[Requirement] Your job with the data below is to output exactly the lines from the one holding "(newMeta (controllerAccessManagedServiceAccountName set)" down to the one holding "let om := newMeta", both included, and no others.
Study material Start Marker
(* ===== verification/ControllerAccess.v ===== *)
(** * Controller access bootstrap ([internal/controller/controller_access.go])

    The internal service account and the namespace-reader RBAC that the
    controller installs on a cluster when a grant selects namespaces by label,
    with the names of all generated children. *)

From S2P Require Import Prelude GoStd ApiTypes Interfaces Reference Effects Metadata Samples Rbac.
From Stdlib Require Import ZArith Lia Ascii.

Definition controllerAccessRBACSliceType := "controller-access-rbac".

Definition msaGroupVersion := "authentication.open-cluster-management.io/v1beta1".

(** 360 days in nanoseconds. *)
Definition defaultTokenValidity : Z := 360 * 24 * 3600 * 1000000000.

Definition selectorRBACEnabled (set : ManagedServiceAccountReplicaSet) : bool :=
  match specRBAC (setSpec set) with
  | None => false
  | Some rbac =>
      existsb (λ grant, match grantForEachNamespace grant with
                        | Some it => bool_decide (is_Some (niSelector it))
                        | None => false
                        end) (rbacGrants rbac)
  end.

Definition controllerAccessManagedServiceAccountName (set : ManagedServiceAccountReplicaSet) : string :=
  stableChildName [setName set; "controller-access"].

Definition controllerAccessManifestWorkName (set : ManagedServiceAccountReplicaSet) : string :=
  stableChildName [setName set; "access"; "rbac"].

Definition desiredManagedServiceAccountNames (set : ManagedServiceAccountReplicaSet) : gset string :=
  let names := sets_New [tmName (tplMetadata (specTemplate (setSpec set)))] in
  if selectorRBACEnabled set then {[controllerAccessManagedServiceAccountName set]} ∪ names
  else names.

Section building.
Context `{LabelsLib} `{JSONCodec}.

Definition buildControllerAccessManagedServiceAccount (set : ManagedServiceAccountReplicaSet)
    (clusterName placementRefName : string) : ManagedServiceAccount :=
  mkManagedServiceAccount (mkTypeMeta msaGroupVersion "ManagedServiceAccount")
    (newMeta (controllerAccessManagedServiceAccountName set) clusterName
       (childLabels set placementRefName ∅) (sourceAnnotations set))
    (mkManagedServiceAccountSpec true defaultTokenValidity None)
    [].

Definition controllerAccessManifests (set : ManagedServiceAccountReplicaSet) : list Manifest :=
  let name := controllerAccessManagedServiceAccountName set in
  let om := newMeta name "" (sourceLabels set) (sourceAnnotations set) in
  [rawManifest (OClusterRole (mkTypeMeta rbacSchemeGroupVersion "ClusterRole") om
     [mkPolicyRule ["get"; "list"; "watch"] [""] ["namespaces"] [] []]);
   rawManifest (OClusterRoleBinding (mkTypeMeta rbacSchemeGroupVersion "ClusterRoleBinding") om
     [mkSubject "ServiceAccount" "" name (tmNamespace (tplMetadata (specTemplate (setSpec set))))]
     (mkRoleRef rbacGroupName "ClusterRole" name))].

Definition buildControllerAccessManifestWork (set : ManagedServiceAccountReplicaSet)
    (clusterName placementRefName : string) : ManifestWork :=
  let manifests := controllerAccessManifests set in
  buildManifestWork set clusterName placementRefName
    (mkRbacSlice (controllerAccessManifestWorkName set) controllerAccessRBACSliceType ""
       manifests (manifestsHash manifests)).

End building.

(** ** Lemmas on generated names *)

Section names.
Context (set : ManagedServiceAccountReplicaSet).
Context (Hlen : String.length (setName set) + 19 <= DNS1123SubdomainMaxLength).

Lemma short_cluster_name :
  rbacClusterManifestWorkName set = setName set +:+ "-rbac-cluster".
Proof.
  unfold rbacClusterManifestWorkName.
  rewrite (stableChildName_short _ "cluster"); [done|..]; try done.
  - change (strings_Join [setName set; "rbac"; "cluster"] "-")
      with (setName set +:+ "-rbac-cluster"). rewrite length_append. simpl. lia.
  - exists (setName set +:+ "-rbac-"). by rewrite append_assoc.
Qed.

Lemma short_access_name :
  controllerAccessManifestWorkName set = setName set +:+ "-access-rbac".
Proof.
  unfold controllerAccessManifestWorkName.
  rewrite (stableChildName_short _ "rbac"); [done|..]; try done.
  - change (strings_Join [setName set; "access"; "rbac"] "-")
      with (setName set +:+ "-access-rbac"). rewrite length_append. simpl. lia.
  - exists (setName set +:+ "-access-"). by rewrite append_assoc.
Qed.

Lemma short_namespace_name ns :
  rbacNamespaceManifestWorkName set ns = setName set +:+ "-rbac-ns-" +:+ stableHash ns.
Proof.
  unfold rbacNamespaceManifestWorkName.
  rewrite (stableChildName_short _ (stableHash ns)); [done|..].
  - change (strings_Join [setName set; "rbac"; "ns"; stableHash ns] "-")
      with (setName set +:+ "-rbac-ns-" +:+ stableHash ns).
    rewrite !length_append, stableHash_length. simpl. lia.
  - exists (setName set +:+ "-rbac-ns-"). by rewrite append_assoc.
  - intros Hnil. pose proof (stableHash_length ns) as Hl. by rewrite Hnil in Hl.
  - apply stableHash_no_dash.
Qed.

Lemma cluster_ne_access : rbacClusterManifestWorkName set ≠ controllerAccessManifestWorkName set.
Proof. rewrite short_cluster_name, short_access_name. by intros ?%append_inj_l. Qed.

Lemma namespace_ne_access ns :
  rbacNamespaceManifestWorkName set ns ≠ controllerAccessManifestWorkName set.
Proof. rewrite short_namespace_name, short_access_name. by intros ?%append_inj_l. Qed.

Lemma namespace_ne_cluster ns :
  rbacNamespaceManifestWorkName set ns ≠ rbacClusterManifestWorkName set.
Proof. rewrite short_namespace_name, short_cluster_name. by intros ?%append_inj_l. Qed.

Lemma namespace_name_inj ns1 ns2 :
  rbacNamespaceManifestWorkName set ns1 = rbacNamespaceManifestWorkName set ns2 →
  stableHash ns1 = stableHash ns2.
Proof. rewrite !short_namespace_name. by intros ?%append_inj_l%append_inj_l. Qed.

End names.

Section properties.
Context `{LabelsLib} `{JSONCodec}.

(** C26: The ManifestWorks generated for one cluster never collide: for a set
    name that leaves room for the suffixes, and target namespaces whose short
    hashes differ, the names of all RBAC slices are pairwise distinct, the
    slices come in a fixed order (cluster slice first, then the namespaces in
    byte order), and none of them is the name of the controller-access work. *)
Theorem generated_work_names_distinct {W} (h : handler W) (w : W) set clusterName resolver :
  String.length (setName set) + 19 <= DNS1123SubdomainMaxLength →
  let slices := (out_val (run h (desiredRBACSlices set clusterName resolver) w)).1 in
  (∀ s1 s2, s1 ∈ slices → s2 ∈ slices →
     stableHash (sliceTargetNamespace s1) = stableHash (sliceTargetNamespace s2) →
     sliceTargetNamespace s1 = sliceTargetNamespace s2) →
  NoDup (map sliceName slices) ∧
  (controllerAccessManifestWorkName set ∉ map sliceName slices) ∧
  StronglySorted String.le (omap (λ s, if bool_decide (sliceType s = rbacNamespaceSliceType)
                                       then Some (sliceTargetNamespace s) else None) slices).
Proof.
  intros Hlen slices Hhash.
  destruct (wp_run h any_call _ _ w (desiredRBACSlices_wp set clusterName resolver any_answer any_call []
    ltac:(by right))) as [[(acc & seg & _ & Hacc & _ & Heq)|(_ & e & Heq)] _];
    unfold slices in *; rewrite Heq in *; cbn [fst] in *; clear slices Heq;
    [|split_and!; [by apply NoDup_nil|by apply not_elem_of_nil|constructor]].
  assert (∀ s, s ∈ slicesOut set acc → sliceName s ≠ controllerAccessManifestWorkName set) as Hacc'.
  { intros s [[_ ->]|(ns & l & _ & ->)]%slicesOut_elem; simpl;
      [by apply cluster_ne_access|by apply namespace_ne_access]. }
  split_and!.
  - unfold slicesOut in *. rewrite map_app. apply NoDup_app. split_and!.
    + case_goal; [apply NoDup_singleton|by apply NoDup_nil].
    + intros x Hx. case_hyp Hx; [|by apply elem_of_nil in Hx].
      apply list_elem_of_singleton in Hx as ->. rewrite map_map.
      intros (ns & Heq & _)%list_elem_of_fmap. simpl in Heq. by eapply namespace_ne_cluster.
    + rewrite map_map. apply NoDup_fmap_2_strong; [|apply sets_List_NoDup].
      intros ns1 ns2 H1 H2 Heq%namespace_name_inj; [|done].
      apply (Hhash (namespaceSlice set (accNamespaces acc) ns1)
                   (namespaceSlice set (accNamespaces acc) ns2)); [..|done];
        apply elem_of_app; right; by apply list_elem_of_fmap_2.
  - intros (s & Heq & Hs)%list_elem_of_fmap. by eapply Hacc'.
  - unfold slicesOut. rewrite omap_app.
    assert (omap (λ s, if bool_decide (sliceType s = rbacNamespaceSliceType)
                      then Some (sliceTargetNamespace s) else None)
             (map (namespaceSlice set (accNamespaces acc)) (sets_List (dom (accNamespaces acc))))
           = sets_List (dom (accNamespaces acc))) as ->.
    { generalize (sets_List (dom (accNamespaces acc))). intros l.
      induction l as [|x l IH]; [done|]. cbn [map omap list_omap]. simpl. by f_equal. }
    case_goal; simpl; apply sets_List_Sorted.
Qed.

End properties.

Section witnesses.
Import Ref.

Lemma generated_work_names_distinct_witness :
  let slices := (out_val (run offline (desiredRBACSlices sampleSet "cluster-a" false) tt)).1 in
  NoDup (map sliceName slices) ∧ length slices = 3.
Proof.
  split; [|vm_compute; reflexivity].
  apply (generated_work_names_distinct offline tt sampleSet "cluster-a" false).
  - vm_compute. lia.
  - intros s1 s2 H1 H2. revert s2 H2. rewrite <- Forall_forall. revert s1 H1.
    rewrite <- Forall_forall. apply (bool_decide_unpack _). vm_compute. exact I.
Defined.

End witnesses.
Study material End Marker
[Exercise answer]
    (newMeta (controllerAccessManagedServiceAccountName set) clusterName
       (childLabels set placementRefName ∅) (sourceAnnotations set))
    (mkManagedServiceAccountSpec true defaultTokenValidity None)
    [].

Definition controllerAccessManifests (set : ManagedServiceAccountReplicaSet) : list Manifest :=
  let name := controllerAccessManagedServiceAccountName set in
  let om := newMeta name "" (sourceLabels set) (sourceAnnotations set) in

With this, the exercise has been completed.